There is one span to output from the data below: the lines starting at the line with "(** [oka] is" and ending at the line with "set_kmem (store m okbuf osuf) ;!". Output it exactly, ends included, nothing more.

Data entries
[Start of Attachment]
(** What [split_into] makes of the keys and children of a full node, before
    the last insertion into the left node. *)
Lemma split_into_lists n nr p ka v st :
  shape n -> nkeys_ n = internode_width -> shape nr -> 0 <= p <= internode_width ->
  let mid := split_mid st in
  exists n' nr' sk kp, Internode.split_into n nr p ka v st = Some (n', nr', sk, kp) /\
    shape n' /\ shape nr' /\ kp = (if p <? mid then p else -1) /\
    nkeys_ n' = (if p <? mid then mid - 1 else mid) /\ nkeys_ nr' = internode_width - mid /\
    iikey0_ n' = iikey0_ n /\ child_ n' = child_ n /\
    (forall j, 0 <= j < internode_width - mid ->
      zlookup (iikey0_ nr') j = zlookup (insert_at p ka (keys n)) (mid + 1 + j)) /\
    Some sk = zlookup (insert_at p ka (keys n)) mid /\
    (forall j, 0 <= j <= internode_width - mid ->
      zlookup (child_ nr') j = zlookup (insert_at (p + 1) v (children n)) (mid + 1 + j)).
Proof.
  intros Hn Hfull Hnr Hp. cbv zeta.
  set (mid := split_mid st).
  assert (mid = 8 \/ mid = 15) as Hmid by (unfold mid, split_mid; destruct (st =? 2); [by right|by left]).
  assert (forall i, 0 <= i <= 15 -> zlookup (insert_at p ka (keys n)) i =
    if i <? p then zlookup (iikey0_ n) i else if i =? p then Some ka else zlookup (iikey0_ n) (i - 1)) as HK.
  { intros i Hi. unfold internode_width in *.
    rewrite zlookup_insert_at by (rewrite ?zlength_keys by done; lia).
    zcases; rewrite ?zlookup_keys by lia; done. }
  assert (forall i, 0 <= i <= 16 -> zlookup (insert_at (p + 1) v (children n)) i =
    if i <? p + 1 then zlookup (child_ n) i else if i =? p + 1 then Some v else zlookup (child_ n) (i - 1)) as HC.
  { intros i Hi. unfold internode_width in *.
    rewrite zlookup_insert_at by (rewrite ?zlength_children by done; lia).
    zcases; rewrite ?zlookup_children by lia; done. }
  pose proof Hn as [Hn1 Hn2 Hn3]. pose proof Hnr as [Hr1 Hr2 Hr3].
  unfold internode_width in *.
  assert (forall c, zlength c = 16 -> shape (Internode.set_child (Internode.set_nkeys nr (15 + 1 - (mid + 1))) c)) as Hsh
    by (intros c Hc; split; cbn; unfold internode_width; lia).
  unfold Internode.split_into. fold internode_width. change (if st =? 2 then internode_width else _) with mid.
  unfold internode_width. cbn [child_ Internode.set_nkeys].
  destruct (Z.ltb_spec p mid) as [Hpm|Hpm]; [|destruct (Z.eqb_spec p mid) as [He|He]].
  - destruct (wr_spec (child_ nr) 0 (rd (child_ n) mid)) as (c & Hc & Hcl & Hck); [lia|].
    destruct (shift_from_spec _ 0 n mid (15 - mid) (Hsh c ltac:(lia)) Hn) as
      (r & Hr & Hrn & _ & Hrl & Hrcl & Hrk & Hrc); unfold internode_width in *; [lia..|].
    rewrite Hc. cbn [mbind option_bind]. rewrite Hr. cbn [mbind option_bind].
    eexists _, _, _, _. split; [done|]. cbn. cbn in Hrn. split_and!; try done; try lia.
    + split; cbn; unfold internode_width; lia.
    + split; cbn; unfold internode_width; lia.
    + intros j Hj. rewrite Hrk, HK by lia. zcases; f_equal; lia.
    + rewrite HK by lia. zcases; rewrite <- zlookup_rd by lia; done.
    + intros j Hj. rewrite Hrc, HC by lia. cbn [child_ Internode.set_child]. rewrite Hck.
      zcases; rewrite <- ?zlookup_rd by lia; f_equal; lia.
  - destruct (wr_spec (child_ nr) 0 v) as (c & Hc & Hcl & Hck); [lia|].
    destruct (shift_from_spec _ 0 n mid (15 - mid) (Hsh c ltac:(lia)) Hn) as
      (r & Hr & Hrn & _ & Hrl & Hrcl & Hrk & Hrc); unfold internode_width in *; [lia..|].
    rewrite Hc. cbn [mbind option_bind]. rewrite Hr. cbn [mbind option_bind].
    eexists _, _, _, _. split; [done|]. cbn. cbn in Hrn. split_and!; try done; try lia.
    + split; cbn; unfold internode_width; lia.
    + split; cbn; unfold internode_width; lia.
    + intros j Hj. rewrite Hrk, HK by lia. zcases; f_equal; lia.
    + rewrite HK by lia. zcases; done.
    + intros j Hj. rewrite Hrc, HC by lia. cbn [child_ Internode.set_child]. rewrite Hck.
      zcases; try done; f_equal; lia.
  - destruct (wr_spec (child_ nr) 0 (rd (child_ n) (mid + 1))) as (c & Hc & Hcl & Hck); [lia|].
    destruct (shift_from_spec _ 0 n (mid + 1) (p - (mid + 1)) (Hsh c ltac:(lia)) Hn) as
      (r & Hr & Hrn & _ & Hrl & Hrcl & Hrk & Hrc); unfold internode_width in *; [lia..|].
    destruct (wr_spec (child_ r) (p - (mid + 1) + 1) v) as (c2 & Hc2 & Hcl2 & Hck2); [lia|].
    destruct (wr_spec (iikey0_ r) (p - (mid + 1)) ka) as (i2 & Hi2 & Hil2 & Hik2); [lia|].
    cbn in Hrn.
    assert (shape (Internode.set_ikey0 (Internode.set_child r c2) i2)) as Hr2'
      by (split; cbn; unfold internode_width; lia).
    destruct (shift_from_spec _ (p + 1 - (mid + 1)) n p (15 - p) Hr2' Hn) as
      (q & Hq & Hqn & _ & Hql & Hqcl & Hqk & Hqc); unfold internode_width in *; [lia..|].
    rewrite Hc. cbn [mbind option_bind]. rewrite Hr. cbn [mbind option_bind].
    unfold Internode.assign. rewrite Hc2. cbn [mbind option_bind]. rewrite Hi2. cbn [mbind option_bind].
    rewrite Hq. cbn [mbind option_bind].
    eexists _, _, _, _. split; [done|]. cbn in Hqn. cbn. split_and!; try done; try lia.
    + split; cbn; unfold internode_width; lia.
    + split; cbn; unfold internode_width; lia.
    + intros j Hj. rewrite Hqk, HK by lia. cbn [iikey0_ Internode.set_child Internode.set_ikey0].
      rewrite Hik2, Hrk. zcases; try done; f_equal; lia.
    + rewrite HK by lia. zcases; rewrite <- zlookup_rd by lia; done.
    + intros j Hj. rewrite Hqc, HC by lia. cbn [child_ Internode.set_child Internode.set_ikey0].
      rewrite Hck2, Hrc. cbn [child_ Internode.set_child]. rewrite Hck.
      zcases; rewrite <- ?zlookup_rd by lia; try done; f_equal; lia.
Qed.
[End of Attachment]
[Start of Attachment]
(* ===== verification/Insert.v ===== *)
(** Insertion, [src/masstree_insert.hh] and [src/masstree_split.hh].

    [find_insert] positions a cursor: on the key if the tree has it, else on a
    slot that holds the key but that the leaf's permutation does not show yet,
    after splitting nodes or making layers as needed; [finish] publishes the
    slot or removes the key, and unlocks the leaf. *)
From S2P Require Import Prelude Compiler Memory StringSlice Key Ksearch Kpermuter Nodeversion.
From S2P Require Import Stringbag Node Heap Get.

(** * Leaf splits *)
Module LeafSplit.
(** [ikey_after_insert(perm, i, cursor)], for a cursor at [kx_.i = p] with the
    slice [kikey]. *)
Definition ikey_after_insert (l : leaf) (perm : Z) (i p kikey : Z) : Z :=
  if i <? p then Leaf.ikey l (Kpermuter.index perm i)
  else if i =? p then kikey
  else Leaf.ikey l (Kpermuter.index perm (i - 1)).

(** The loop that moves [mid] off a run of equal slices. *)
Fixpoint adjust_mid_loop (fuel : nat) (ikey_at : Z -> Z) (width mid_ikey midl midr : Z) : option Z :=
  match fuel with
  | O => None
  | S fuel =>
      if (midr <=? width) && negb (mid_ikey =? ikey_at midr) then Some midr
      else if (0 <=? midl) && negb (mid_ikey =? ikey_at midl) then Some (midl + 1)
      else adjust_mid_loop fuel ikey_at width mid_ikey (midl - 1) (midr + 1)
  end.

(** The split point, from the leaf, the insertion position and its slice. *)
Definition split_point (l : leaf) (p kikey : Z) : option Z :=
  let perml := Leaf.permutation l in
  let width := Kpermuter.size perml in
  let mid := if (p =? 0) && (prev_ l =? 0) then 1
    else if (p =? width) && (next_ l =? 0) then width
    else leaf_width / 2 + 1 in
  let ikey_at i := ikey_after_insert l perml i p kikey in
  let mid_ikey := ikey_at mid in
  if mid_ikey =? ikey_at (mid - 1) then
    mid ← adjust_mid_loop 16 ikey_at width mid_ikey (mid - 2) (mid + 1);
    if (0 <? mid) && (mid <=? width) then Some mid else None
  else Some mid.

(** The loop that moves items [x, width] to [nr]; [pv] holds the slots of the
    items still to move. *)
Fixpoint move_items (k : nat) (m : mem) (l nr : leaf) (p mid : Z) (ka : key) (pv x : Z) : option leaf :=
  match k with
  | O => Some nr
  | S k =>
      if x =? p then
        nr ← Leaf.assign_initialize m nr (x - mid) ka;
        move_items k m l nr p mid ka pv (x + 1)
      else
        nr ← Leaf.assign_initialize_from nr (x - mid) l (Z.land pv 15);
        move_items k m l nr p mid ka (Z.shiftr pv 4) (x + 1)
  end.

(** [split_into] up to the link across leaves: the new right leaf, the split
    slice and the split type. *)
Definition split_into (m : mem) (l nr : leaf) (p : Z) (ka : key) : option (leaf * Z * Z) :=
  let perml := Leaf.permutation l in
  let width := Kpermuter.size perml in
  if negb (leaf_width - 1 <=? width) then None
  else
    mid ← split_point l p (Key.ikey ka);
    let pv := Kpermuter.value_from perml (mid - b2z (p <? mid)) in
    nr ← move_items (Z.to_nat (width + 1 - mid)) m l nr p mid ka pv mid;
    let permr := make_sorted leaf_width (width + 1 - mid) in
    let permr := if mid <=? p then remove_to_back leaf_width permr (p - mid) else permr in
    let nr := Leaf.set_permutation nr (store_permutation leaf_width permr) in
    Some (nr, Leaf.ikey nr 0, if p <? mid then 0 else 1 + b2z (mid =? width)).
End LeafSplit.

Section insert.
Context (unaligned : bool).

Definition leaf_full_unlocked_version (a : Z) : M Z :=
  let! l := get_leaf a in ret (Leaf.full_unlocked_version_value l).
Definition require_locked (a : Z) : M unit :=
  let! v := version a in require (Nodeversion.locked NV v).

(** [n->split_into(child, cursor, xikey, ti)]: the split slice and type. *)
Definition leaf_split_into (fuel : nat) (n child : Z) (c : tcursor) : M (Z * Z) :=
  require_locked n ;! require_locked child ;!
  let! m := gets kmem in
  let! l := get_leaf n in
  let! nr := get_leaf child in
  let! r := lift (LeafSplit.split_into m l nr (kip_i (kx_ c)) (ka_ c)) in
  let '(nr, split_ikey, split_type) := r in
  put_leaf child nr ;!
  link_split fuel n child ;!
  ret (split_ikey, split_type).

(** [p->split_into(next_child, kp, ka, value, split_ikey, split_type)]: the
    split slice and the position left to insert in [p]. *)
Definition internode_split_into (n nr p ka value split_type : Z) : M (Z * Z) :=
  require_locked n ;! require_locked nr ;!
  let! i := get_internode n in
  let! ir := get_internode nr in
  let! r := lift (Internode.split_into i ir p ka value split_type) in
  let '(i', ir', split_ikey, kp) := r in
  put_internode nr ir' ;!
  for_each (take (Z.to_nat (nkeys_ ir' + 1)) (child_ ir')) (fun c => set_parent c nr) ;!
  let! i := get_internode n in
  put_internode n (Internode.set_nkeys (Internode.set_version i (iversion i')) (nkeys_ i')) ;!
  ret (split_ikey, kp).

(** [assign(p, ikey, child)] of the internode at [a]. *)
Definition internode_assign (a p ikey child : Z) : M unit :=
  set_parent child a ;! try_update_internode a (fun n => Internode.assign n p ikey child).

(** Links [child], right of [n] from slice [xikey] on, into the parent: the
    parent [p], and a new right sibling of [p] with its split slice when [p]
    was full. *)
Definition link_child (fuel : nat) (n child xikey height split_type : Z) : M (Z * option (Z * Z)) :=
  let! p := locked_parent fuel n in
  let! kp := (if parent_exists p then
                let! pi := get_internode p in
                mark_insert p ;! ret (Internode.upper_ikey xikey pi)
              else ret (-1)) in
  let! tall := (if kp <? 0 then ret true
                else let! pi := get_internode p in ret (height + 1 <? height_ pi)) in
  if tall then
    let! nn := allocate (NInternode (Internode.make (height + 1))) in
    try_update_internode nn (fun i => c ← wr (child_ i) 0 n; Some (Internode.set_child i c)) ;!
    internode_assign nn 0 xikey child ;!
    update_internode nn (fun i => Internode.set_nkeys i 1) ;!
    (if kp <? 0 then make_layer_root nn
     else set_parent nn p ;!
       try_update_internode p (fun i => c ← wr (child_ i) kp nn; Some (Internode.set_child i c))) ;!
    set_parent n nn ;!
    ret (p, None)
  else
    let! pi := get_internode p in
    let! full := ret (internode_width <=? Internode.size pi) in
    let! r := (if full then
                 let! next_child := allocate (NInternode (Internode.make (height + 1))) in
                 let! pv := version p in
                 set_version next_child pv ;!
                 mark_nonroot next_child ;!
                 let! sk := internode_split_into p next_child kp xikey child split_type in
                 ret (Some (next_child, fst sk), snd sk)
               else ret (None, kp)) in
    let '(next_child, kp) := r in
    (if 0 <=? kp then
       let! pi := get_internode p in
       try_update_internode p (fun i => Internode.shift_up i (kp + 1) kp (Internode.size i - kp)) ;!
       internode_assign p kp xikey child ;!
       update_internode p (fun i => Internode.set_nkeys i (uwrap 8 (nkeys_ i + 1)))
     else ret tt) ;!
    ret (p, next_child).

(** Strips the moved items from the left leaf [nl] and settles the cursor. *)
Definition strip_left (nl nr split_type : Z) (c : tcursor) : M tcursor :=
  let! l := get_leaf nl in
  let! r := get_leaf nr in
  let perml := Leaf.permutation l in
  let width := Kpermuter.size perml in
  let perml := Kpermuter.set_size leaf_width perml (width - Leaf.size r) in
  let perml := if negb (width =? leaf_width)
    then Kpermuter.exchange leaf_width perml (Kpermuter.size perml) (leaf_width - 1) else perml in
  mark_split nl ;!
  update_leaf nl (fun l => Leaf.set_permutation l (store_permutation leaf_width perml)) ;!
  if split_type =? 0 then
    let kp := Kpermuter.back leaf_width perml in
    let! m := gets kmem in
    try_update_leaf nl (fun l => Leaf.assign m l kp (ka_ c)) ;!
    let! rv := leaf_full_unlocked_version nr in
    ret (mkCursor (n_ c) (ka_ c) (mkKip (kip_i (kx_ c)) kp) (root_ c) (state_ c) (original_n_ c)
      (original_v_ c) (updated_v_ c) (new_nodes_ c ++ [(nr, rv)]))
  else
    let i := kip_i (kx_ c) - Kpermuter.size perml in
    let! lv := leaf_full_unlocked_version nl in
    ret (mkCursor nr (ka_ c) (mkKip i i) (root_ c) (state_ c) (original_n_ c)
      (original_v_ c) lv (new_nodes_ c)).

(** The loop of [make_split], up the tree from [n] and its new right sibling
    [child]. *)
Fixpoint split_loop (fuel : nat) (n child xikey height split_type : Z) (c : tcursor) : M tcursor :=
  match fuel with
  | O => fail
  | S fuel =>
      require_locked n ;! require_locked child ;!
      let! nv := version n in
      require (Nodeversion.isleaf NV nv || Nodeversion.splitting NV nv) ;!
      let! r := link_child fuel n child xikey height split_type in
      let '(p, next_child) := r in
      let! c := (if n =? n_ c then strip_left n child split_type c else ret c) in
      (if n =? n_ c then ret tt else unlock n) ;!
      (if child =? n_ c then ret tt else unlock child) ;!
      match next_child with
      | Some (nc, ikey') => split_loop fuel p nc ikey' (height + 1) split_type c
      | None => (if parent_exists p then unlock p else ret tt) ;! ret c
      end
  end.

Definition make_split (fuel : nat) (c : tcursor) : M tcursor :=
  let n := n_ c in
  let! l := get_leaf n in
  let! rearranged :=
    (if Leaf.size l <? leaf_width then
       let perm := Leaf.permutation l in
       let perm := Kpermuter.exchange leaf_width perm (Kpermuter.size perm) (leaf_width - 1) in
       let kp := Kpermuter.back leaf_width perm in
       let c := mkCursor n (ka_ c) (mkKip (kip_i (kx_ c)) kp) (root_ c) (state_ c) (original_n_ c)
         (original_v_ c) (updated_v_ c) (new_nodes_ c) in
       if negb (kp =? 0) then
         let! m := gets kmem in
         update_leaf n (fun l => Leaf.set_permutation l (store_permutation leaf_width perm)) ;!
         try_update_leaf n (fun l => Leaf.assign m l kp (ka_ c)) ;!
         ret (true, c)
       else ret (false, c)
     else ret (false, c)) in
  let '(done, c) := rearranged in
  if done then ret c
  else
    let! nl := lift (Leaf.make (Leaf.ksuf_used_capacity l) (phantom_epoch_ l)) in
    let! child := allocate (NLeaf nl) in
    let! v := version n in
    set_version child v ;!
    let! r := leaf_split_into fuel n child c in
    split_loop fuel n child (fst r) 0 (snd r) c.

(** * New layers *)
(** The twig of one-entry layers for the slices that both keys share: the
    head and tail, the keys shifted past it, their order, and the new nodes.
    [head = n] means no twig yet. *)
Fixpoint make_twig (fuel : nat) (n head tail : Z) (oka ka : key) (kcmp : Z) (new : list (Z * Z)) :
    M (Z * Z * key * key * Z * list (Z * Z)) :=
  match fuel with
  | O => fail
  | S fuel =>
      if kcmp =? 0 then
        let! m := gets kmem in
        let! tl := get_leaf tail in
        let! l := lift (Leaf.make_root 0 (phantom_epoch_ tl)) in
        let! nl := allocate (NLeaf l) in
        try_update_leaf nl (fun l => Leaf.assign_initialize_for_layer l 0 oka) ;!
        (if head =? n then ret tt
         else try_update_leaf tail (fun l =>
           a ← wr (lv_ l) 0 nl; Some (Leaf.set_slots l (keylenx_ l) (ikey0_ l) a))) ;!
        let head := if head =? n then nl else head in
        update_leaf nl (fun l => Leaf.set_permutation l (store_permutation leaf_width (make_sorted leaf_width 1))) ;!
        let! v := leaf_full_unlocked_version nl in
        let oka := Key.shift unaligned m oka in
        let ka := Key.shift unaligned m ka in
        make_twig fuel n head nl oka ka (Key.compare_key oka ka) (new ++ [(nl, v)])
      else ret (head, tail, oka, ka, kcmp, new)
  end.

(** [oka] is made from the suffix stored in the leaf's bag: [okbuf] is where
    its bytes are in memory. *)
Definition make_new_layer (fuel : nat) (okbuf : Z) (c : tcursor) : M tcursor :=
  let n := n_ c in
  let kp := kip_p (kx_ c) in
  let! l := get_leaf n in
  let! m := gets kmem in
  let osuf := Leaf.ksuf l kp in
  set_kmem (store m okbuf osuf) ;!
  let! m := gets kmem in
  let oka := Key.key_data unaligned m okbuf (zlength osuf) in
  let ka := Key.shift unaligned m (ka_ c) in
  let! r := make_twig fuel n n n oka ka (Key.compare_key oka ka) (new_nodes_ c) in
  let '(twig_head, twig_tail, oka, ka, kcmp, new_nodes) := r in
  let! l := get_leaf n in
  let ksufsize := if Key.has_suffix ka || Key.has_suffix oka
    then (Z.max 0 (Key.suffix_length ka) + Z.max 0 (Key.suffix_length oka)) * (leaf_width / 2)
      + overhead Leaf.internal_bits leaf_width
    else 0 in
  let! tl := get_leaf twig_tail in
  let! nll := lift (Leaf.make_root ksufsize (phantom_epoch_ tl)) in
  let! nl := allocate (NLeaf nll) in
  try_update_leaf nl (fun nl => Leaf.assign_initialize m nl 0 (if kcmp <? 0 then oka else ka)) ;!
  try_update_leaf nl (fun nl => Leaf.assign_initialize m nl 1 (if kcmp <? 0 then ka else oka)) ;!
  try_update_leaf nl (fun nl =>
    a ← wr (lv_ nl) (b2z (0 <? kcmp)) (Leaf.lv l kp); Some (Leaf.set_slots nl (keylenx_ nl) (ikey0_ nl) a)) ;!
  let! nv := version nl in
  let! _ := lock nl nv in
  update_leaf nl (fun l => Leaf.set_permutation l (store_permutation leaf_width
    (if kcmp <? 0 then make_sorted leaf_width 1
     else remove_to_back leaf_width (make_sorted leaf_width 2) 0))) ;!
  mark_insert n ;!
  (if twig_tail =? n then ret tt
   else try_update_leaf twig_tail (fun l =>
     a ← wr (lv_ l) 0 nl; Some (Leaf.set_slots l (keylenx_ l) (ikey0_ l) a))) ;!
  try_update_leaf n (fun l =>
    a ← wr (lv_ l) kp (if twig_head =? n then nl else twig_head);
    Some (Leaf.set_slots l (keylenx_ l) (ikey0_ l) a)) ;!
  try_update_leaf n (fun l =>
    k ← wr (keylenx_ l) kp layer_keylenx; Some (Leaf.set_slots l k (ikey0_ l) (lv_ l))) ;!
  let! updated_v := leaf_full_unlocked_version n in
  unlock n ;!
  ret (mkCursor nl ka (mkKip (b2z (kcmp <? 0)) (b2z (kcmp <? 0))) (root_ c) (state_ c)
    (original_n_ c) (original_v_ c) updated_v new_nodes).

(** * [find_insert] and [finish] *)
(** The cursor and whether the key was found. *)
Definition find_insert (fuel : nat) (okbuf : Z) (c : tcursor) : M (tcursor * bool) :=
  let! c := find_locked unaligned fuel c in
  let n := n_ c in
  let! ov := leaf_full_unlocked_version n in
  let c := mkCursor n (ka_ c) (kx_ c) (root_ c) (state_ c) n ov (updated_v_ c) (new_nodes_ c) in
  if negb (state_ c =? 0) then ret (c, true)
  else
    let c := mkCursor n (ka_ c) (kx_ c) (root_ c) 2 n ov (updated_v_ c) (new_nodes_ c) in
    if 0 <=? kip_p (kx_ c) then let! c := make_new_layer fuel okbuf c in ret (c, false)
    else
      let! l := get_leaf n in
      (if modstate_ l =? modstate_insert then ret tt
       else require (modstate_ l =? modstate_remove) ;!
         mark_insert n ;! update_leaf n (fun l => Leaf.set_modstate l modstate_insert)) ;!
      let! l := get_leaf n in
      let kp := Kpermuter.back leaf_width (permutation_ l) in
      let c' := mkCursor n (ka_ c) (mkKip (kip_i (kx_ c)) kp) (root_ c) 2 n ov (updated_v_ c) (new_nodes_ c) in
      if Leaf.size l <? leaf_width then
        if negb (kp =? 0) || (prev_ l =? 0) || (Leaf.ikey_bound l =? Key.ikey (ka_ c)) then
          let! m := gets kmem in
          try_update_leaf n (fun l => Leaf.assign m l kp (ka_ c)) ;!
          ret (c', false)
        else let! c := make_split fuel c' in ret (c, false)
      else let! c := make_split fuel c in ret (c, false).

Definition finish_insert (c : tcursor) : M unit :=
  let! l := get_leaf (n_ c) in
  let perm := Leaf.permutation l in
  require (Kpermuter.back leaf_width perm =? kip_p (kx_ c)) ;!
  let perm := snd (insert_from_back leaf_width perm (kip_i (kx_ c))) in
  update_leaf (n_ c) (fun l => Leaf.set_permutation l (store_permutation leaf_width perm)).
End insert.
[End of Attachment]
Answer space
(** [oka] is made from the suffix stored in the leaf's bag: [okbuf] is where
    its bytes are in memory. *)
Definition make_new_layer (fuel : nat) (okbuf : Z) (c : tcursor) : M tcursor :=
  let n := n_ c in
  let kp := kip_p (kx_ c) in
  let! l := get_leaf n in
  let! m := gets kmem in
  let osuf := Leaf.ksuf l kp in
  set_kmem (store m okbuf osuf) ;!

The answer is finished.